J'ai essayé de ne pas y penser. J'étais très motivée, je voulais vraiment faire des films et je m'en fichais d'être une femme. Et c'est peut-être pour cela que j'ai survécu : parce que je n'ai pas prêté attention au fait que j'étais une femme et soit-disant plus "faible" que mes collègues masculins. Ce n'est que depuis deux ans que je réalise que je suis considérée comme "différente" par rapport aux hommes réalisateurs. Mais c'est arrivé très tard bizarrement... Je trouve que c'est une chance de ne l'avoir réalisé que tardivement ! Parce que si j'y avais pensé tout le temps, cela m'aurait paralysée. Je pense que cela m'a renforcée. C'est drôle d'ailleurs parce qu'en Pologne, mes collègues ne savent pas vraiment comment me traiter parce que je suis une femme... Après, je pense que depuis quelque temps, être une femme peut aider car les gens s'intéressent de plus en plus aux réalisatrices. Et c'est bien !

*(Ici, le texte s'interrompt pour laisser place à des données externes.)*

(* ===================================================================== *)
(** ** The latch of [CloseRead]                                           *)
(* ===================================================================== *)

Section CloseReadLatch.

Context {S : Type} `{OwningStream S}.
Local Abbreviation World := (@World S).

Lemma CloseRead_closed (w : World) :
  isClosed (stream (r w)) = true -> CloseRead w = (None, w).
Proof. unfold CloseRead. intros ->. reflexivity. Qed.

Lemma CloseRead_done (w : World) :
  closeOnce (r w) = true -> CloseRead w = (None, w).
Proof.
  unfold CloseRead, Once_Do. intros ->.
  destruct (isClosed _); reflexivity.
Qed.

Lemma CloseRead_fires (w : World) :
  isClosed (stream (r w)) = false -> closeOnce (r w) = false ->
  CloseRead w =
  (fst (CloseRead_func1 w), set_closeOnce true (snd (CloseRead_func1 w))).
Proof.
  unfold CloseRead, Once_Do. intros -> ->.
  destruct (CloseRead_func1 w). reflexivity.
Qed.

Lemma stop_sendings_app (w : World) (c : Call) :
  stop_sendings (call c w) =
  stop_sendings w + (if is_stop_sending c then 1 else 0).
Proof.
  unfold stop_sendings, call. cbn [calls].
  rewrite filter_app, length_app. cbn. destruct (is_stop_sending c); cbn; lia.
Qed.

(** The function run under the latch hands exactly one stop-sending frame
    to the writer. *)
Lemma CloseRead_func1_sends (w : World) :
  stop_sendings (snd (CloseRead_func1 w)) = stop_sendings w + 1.
Proof.
  unfold CloseRead_func1.
  destruct (WriteMsg stop_sending (stream (r w))) as [[e|] s1]; cbn [snd].
  - rewrite stop_sendings_app. reflexivity.
  - cbn [stream r set_stream call].
    destruct (stateHandler_CloseRead s1) as [st s2].
    destruct (channelState_eqb st stateClosed); cbn [snd];
      unfold stop_sendings; cbn [calls call set_stream];
      rewrite !filter_app, !length_app; cbn; lia.
Qed.
(** * Transport-network resilience engine: graphAlgorithms.js

    A shallow embedding of [src/utils/graphAlgorithms.js] and the
    properties of its specification.

    Modelling conventions.
    - JavaScript numbers are the type [num]: a finite double is idealised
      as an exact rational (neither rounding nor overflow is modelled),
      [Infinity], [-Infinity] and [NaN] are separate constructors.  The dataset
      fields (distances, times, fares, coordinates) are finite, hence [Q].
    - A graphology graph ([new Graph({multi: false, type: 'undirected'})])
      is a record with its nodes by key and its edges in insertion order;
      the library itself is not part of the repository, its operations are
      modelled after their documented behaviour (an operation that throws
      returns [None]).
    - Graph objects live in a store and are handled through references
      where the code copies and mutates them ([applyFailure]).
    - The values of [Math.random()] are a parameter of the function that
      draws them ([generateODSample]), and a loop that may go on for
      ever returns its state when the given values are used up. *)

From Stdlib Require Import QArith Qround Lqa Ascii String.
From stdpp Require Import gmap strings list.

Local Open Scope string_scope.
Local Open Scope list_scope.

(** ** JavaScript numbers *)

Module Num.

Inductive num : Type :=
| Fin (q : Q)
| PInf
| NInf
| NaN.

Definition zero : num := Fin 0.

Definition ofNat (n : nat) : num := Fin (inject_Z (Z.of_nat n)).

(** [a + b] *)
Definition add (a b : num) : num :=
  match a, b with
  | Fin x, Fin y => Fin (x + y)
  | NaN, _ | _, NaN => NaN
  | PInf, NInf | NInf, PInf => NaN
  | PInf, _ | _, PInf => PInf
  | NInf, _ | _, NInf => NInf
  end.

(** [a - b] *)
Definition sub (a b : num) : num :=
  match a, b with
  | Fin x, Fin y => Fin (x - y)
  | NaN, _ | _, NaN => NaN
  | PInf, PInf | NInf, NInf => NaN
  | PInf, _ | _, NInf => PInf
  | NInf, _ | _, PInf => NInf
  end.

(** [a / n] for a count [n > 0] *)
Definition divCount (a : num) (n : nat) : num :=
  match a with
  | Fin x => Fin (x / inject_Z (Z.of_nat n))
  | other => other
  end.

Definition Qltb (x y : Q) : bool := negb (Qle_bool y x).

(** [a < b]; every comparison with [NaN] is false *)
Definition ltb (a b : num) : bool :=
  match a, b with
  | Fin x, Fin y => Qltb x y
  | NaN, _ | _, NaN => false
  | _, NInf => false
  | PInf, _ => false
  | NInf, _ => true
  | _, PInf => true
  end.

(** [a > b] *)
Definition gtb (a b : num) : bool := ltb b a.

(** [a <= b] *)
Definition leb (a b : num) : bool :=
  match a, b with
  | Fin x, Fin y => Qle_bool x y
  | NaN, _ | _, NaN => false
  | NInf, _ => true
  | _, PInf => true
  | _, _ => false
  end.

(** [a === Infinity] *)
Definition isInfinity (a : num) : bool :=
  match a with PInf => true | _ => false end.

End Num.
Import Num.

(** ** Strings *)

(** [a || b] on strings: the empty string is falsy. *)
Definition strOr (a b : string) : string :=
  match a with EmptyString => b | _ => a end.

(** [a || b] where [a] may be absent. *)
Definition optStrOr (a : option string) (b : string) : string :=
  match a with Some s => strOr s b | None => b end.

(** [s.endsWith(suffix)] *)
Definition endsWith (s suffix : string) : bool :=
  let n := String.length s in
  let k := String.length suffix in
  (k <=? n)%nat && String.eqb (String.substring (n - k) k s) suffix.

(** [s.split(sep)] for a one-character separator: always at least one
    token; an empty token between two adjacent separators. *)
Fixpoint split (sep : ascii) (s : string) : list string :=
  match s with
  | EmptyString => [EmptyString]
  | String c rest =>
      if Ascii.eqb c sep then EmptyString :: split sep rest
      else match split sep rest with
           | [] => [String c EmptyString]
           | tok :: toks => String c tok :: toks
           end
  end.

(** ** Dataset records *)

(** A row of the node table. *)
Record Node : Type := mkNode {
  node_id : string;
  lat : Q;
  lon : Q;
  layer : string;
  name : option string;
  region : option string;
  type : option string
}.

(** A row of the edge table. *)
Record EdgeRow : Type := mkEdgeRow {
  from_id : string;
  to_id : string;
  row_mode : option string;
  edge_type : option string;
  distance_km : Q;
  time_min : Q;
  cost_rs : option Q;
  row_intra_or_inter : option string
}.

(** ** The graph object *)

(** Attributes stored on an edge of the graph.  [buildGraph] sets all of
    them; the edges inserted by [greedyRecommendation] carry no
    [baseTime], [baseCost], [originalCost] and [isInterModal]. *)
Record EdgeAttrs : Type := mkEdgeAttrs {
  weight : Q;
  transportMode : string;
  mode : string;
  distance : Q;
  time : Q;
  cost : Q;
  baseTime : option Q;
  baseCost : option Q;
  originalCost : option Q;
  isInterModal : option bool;
  intra_or_inter : option string;
  reason : option string
}.

Record GEdge : Type := mkGEdge {
  e_source : string;
  e_target : string;
  e_attrs : EdgeAttrs
}.

(** Nodes are kept by key, as in graphology's [Map]; edges in insertion
    order.  The only loop over the nodes, in [applyFailure], collects the
    nodes to drop, and the order in which it meets them plays no role. *)
Record Graph : Type := mkGraph {
  g_nodes : gmap string Node;
  g_edges : list GEdge
}.

Definition emptyGraph : Graph := mkGraph ∅ [].

(** The edge joins [a] and [b], in either direction. *)
Definition connects (a b : string) (e : GEdge) : bool :=
  (String.eqb (e_source e) a && String.eqb (e_target e) b)
  || (String.eqb (e_source e) b && String.eqb (e_target e) a).

Definition touches (n : string) (e : GEdge) : bool :=
  String.eqb (e_source e) n || String.eqb (e_target e) n.

Definition hasNode (g : Graph) (n : string) : bool :=
  match g_nodes g !! n with Some _ => true | None => false end.

Definition hasEdge (g : Graph) (a b : string) : bool :=
  existsb (connects a b) (g_edges g).

(** [getNodeAttributes(n)]; throws when the node is missing. *)
Definition getNodeAttributes (g : Graph) (n : string) : option Node :=
  g_nodes g !! n.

Comment avez-vous réalisé que les gens vous traitaient différemment par rapport à vos collègues masculins ?

Ce sont des petites choses... Je n'étais pas prise au sérieux même si je suis la seule réalisatrice, tous sexes confondus, depuis 1989 en Pologne qui réussit une carrière internationale, à faire les festivals, à être recompensée par des prix... Alors que mes collègues masculins ne le faisaient pas ! Mais comme j'étais une femme, on ne prenait pas au sérieux dans le milieu du cinéma polonais. Cela commence un peu à changer, probablement parce qu'ils n'ont plus le choix. Et je ne parle pas de Pawel Pawlikowski, qui a gagné l'Oscar du Meilleur film en langue étrangère pour Ida en 2015. Lui, est plus considéré comme un réalisateur anglais par les Polonais car il a longtemps vécu en Grande-Bretagne.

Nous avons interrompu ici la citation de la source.